Data entries
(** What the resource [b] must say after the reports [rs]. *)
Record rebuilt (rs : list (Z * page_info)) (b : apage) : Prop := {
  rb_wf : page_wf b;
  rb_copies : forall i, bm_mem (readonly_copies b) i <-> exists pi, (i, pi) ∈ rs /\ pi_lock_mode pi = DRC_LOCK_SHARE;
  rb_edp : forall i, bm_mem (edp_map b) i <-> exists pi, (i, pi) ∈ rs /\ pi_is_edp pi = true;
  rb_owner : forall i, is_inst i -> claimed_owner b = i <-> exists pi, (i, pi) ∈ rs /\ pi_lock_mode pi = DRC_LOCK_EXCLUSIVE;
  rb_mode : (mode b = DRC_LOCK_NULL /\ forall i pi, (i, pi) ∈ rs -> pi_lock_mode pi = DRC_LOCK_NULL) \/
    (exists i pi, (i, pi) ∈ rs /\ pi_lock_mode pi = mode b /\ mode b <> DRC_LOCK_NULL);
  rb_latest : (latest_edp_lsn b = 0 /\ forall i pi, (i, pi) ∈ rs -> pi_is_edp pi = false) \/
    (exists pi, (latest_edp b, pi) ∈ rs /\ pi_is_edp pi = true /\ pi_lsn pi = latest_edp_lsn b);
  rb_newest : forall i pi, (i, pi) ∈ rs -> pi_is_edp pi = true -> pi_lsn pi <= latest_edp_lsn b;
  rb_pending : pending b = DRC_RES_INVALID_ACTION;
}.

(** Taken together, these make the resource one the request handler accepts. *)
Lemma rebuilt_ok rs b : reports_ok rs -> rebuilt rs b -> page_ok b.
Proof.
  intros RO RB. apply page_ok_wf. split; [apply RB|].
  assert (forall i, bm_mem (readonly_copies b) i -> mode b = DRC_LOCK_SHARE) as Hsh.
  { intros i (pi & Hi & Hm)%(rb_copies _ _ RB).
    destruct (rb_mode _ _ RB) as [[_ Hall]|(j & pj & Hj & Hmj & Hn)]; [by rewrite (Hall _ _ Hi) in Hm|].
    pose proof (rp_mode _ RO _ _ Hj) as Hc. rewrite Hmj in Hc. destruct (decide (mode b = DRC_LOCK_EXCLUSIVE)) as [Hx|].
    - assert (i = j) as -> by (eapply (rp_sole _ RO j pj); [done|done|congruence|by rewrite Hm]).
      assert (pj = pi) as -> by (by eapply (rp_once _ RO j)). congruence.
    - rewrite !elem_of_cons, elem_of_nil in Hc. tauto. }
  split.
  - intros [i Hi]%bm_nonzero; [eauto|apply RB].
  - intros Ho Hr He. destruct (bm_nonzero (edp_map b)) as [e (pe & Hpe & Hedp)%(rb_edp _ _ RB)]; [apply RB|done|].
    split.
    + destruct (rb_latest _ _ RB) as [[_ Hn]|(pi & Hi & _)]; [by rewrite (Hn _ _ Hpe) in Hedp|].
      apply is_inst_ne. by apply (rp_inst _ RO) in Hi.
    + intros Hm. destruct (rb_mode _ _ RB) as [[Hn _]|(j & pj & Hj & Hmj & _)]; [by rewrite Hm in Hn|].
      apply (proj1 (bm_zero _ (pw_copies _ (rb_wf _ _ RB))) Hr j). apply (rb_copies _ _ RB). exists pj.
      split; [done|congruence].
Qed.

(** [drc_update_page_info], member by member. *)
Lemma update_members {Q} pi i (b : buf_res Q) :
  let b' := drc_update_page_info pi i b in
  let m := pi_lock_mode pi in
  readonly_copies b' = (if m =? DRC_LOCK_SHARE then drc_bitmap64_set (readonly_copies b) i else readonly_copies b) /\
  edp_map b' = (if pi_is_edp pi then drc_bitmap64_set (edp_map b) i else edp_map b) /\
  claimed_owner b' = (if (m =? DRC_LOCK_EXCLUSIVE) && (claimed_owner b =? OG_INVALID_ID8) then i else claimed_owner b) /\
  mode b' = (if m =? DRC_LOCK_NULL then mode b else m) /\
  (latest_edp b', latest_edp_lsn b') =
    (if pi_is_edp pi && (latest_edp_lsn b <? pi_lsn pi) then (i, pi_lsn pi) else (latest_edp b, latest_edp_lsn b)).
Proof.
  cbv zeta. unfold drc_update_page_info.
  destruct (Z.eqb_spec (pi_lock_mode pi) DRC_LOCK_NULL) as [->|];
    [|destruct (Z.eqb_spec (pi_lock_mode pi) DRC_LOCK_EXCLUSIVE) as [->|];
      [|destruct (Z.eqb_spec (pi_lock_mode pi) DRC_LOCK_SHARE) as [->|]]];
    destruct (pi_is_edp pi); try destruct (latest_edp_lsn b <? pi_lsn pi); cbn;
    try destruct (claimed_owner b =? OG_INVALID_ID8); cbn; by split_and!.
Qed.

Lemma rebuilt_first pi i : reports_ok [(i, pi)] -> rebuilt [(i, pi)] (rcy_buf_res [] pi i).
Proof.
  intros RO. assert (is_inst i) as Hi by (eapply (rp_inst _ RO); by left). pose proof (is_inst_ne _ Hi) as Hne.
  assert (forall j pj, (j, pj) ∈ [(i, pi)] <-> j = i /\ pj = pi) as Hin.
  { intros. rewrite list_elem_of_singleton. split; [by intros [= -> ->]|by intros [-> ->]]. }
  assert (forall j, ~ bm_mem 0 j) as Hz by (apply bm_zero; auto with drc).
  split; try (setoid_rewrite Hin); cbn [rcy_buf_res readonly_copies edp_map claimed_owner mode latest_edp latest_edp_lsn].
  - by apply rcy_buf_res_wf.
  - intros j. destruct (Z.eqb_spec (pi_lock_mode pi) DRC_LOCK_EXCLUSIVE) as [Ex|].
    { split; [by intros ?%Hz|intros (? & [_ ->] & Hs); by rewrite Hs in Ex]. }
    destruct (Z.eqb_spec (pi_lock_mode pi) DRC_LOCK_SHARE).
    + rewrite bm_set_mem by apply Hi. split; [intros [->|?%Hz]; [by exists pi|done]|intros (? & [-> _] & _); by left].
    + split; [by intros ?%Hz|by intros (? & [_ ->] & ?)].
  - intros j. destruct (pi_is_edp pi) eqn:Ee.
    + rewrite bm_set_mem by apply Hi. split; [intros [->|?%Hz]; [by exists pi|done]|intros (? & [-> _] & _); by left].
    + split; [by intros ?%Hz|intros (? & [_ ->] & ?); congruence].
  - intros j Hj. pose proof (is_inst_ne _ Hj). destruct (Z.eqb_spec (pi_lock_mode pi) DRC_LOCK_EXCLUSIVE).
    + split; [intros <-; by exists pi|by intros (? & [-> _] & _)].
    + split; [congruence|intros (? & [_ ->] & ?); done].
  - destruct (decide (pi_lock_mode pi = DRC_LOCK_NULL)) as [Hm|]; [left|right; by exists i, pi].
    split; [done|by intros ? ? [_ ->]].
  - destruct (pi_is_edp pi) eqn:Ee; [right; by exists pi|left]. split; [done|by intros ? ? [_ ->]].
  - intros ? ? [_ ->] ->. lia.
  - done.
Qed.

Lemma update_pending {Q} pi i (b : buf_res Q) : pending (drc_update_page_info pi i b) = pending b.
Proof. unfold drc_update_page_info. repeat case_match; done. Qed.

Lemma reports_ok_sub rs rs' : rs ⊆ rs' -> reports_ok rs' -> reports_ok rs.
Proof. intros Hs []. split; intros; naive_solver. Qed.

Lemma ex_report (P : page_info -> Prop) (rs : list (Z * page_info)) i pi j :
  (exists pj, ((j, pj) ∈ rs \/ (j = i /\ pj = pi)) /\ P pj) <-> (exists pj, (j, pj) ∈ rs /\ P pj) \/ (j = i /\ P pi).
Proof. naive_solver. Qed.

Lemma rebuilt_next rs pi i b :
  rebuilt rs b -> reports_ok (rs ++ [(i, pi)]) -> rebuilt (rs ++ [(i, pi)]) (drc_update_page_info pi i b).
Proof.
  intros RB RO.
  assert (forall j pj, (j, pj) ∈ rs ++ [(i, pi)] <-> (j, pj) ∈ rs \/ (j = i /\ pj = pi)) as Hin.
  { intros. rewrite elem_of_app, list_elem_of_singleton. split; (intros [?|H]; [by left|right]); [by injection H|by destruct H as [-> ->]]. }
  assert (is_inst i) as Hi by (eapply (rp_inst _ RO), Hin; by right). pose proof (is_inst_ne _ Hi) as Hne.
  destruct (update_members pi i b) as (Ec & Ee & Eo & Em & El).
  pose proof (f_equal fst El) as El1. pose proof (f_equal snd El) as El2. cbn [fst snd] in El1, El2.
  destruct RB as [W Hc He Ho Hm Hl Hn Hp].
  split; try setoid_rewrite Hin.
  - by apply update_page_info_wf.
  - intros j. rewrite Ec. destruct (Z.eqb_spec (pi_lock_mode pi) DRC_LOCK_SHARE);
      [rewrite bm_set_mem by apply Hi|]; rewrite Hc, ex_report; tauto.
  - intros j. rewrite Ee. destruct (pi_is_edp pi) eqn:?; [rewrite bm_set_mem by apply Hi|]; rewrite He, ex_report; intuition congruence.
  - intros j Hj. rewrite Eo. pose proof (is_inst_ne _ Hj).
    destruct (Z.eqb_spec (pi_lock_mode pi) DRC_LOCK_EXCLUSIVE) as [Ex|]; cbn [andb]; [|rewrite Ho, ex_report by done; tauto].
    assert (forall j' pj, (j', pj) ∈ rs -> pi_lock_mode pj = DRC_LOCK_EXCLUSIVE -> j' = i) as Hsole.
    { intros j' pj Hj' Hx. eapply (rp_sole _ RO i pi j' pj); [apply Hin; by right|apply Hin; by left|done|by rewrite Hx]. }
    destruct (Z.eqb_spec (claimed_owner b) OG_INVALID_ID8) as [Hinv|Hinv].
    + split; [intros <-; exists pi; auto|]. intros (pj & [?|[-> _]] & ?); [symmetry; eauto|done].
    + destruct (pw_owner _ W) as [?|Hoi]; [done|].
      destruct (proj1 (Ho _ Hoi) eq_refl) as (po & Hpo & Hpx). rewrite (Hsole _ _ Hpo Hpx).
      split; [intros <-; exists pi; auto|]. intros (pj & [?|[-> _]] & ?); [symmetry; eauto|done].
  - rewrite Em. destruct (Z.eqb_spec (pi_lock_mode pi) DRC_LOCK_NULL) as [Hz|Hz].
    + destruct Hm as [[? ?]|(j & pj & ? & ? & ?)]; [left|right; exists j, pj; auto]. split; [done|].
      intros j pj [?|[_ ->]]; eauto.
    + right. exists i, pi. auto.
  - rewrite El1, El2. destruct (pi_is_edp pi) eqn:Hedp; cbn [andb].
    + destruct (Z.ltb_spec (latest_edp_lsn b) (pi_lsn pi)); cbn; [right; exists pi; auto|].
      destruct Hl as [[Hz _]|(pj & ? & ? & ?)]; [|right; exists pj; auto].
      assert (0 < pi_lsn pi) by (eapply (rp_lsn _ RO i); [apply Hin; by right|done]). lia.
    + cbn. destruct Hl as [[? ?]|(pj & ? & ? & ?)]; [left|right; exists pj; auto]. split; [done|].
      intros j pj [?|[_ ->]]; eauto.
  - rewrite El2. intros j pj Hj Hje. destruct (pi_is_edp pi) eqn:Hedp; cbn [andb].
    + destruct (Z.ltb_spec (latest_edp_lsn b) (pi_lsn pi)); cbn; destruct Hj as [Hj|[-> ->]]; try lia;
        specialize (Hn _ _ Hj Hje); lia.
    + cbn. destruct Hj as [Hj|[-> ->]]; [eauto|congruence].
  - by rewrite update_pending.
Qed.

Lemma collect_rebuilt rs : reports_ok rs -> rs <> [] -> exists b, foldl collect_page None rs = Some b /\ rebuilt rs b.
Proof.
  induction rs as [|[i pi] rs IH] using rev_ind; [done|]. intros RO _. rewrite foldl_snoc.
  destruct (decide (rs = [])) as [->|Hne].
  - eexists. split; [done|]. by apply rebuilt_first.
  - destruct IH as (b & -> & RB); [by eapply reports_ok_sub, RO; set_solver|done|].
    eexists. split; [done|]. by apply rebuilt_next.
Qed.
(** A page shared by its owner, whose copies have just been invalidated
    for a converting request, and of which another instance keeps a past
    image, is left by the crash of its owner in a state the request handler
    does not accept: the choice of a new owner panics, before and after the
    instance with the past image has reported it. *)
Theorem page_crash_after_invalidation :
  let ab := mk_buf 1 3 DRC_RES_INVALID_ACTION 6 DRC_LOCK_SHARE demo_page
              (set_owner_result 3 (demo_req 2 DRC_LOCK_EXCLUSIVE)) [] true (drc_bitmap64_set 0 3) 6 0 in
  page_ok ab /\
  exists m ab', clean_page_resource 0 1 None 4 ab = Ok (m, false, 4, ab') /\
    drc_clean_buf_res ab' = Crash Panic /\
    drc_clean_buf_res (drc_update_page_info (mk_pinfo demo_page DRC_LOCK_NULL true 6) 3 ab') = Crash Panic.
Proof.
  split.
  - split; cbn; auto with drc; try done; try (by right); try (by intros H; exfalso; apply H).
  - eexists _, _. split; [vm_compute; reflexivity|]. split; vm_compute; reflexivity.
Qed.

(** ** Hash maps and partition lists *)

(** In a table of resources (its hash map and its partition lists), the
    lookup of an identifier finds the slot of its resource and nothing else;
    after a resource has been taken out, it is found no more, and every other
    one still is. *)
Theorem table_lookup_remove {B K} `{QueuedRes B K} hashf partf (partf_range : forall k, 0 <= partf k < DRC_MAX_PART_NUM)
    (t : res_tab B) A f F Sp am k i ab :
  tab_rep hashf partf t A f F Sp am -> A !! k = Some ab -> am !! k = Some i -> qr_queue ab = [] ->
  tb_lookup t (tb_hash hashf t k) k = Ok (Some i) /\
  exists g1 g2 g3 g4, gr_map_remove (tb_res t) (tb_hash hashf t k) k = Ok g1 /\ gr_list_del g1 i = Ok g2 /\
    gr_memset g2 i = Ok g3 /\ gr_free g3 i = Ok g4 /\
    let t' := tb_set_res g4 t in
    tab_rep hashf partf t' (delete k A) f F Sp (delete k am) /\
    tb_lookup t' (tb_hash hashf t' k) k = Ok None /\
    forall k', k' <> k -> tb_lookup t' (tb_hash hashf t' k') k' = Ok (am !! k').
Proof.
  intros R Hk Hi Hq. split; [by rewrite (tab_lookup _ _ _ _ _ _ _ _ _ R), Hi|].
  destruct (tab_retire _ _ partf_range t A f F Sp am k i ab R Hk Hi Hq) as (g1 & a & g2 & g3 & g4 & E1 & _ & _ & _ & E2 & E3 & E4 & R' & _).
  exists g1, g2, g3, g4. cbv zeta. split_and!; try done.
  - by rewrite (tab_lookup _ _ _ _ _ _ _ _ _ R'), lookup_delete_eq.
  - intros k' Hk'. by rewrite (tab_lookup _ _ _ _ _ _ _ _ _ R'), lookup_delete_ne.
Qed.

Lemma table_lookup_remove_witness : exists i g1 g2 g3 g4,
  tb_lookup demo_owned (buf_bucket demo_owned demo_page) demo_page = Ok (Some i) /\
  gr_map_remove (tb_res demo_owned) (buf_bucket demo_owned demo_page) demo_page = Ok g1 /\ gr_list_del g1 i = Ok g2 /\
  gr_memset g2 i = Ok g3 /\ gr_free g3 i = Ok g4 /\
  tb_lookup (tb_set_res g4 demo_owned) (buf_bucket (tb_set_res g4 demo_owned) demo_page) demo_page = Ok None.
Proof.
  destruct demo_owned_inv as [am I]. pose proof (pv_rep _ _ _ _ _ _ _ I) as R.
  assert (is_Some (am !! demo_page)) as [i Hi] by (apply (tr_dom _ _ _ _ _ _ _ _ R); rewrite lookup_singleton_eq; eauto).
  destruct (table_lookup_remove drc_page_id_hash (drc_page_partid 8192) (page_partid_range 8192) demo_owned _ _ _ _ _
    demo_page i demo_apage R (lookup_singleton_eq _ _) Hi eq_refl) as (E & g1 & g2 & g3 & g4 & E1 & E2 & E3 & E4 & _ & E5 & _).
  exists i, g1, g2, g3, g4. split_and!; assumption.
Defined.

■ What the exercise asks: Find "specialize (Hn _ _ Hj Hje); lia." in the entries above and copy that whole line exactly, then each line after it through the line that contains "one still is. *)".

■ Output of the exercise:
        specialize (Hn _ _ Hj Hje); lia.
    + cbn. destruct Hj as [Hj|[-> ->]]; [eauto|congruence].
  - by rewrite update_pending.
Qed.

Lemma collect_rebuilt rs : reports_ok rs -> rs <> [] -> exists b, foldl collect_page None rs = Some b /\ rebuilt rs b.
Proof.
  induction rs as [|[i pi] rs IH] using rev_ind; [done|]. intros RO _. rewrite foldl_snoc.
  destruct (decide (rs = [])) as [->|Hne].
  - eexists. split; [done|]. by apply rebuilt_first.
  - destruct IH as (b & -> & RB); [by eapply reports_ok_sub, RO; set_solver|done|].
    eexists. split; [done|]. by apply rebuilt_next.
Qed.
(** A page shared by its owner, whose copies have just been invalidated
    for a converting request, and of which another instance keeps a past
    image, is left by the crash of its owner in a state the request handler
    does not accept: the choice of a new owner panics, before and after the
    instance with the past image has reported it. *)
Theorem page_crash_after_invalidation :
  let ab := mk_buf 1 3 DRC_RES_INVALID_ACTION 6 DRC_LOCK_SHARE demo_page
              (set_owner_result 3 (demo_req 2 DRC_LOCK_EXCLUSIVE)) [] true (drc_bitmap64_set 0 3) 6 0 in
  page_ok ab /\
  exists m ab', clean_page_resource 0 1 None 4 ab = Ok (m, false, 4, ab') /\
    drc_clean_buf_res ab' = Crash Panic /\
    drc_clean_buf_res (drc_update_page_info (mk_pinfo demo_page DRC_LOCK_NULL true 6) 3 ab') = Crash Panic.
Proof.
  split.
  - split; cbn; auto with drc; try done; try (by right); try (by intros H; exfalso; apply H).
  - eexists _, _. split; [vm_compute; reflexivity|]. split; vm_compute; reflexivity.
Qed.

(** ** Hash maps and partition lists *)

(** In a table of resources (its hash map and its partition lists), the
    lookup of an identifier finds the slot of its resource and nothing else;
    after a resource has been taken out, it is found no more, and every other
    one still is. *)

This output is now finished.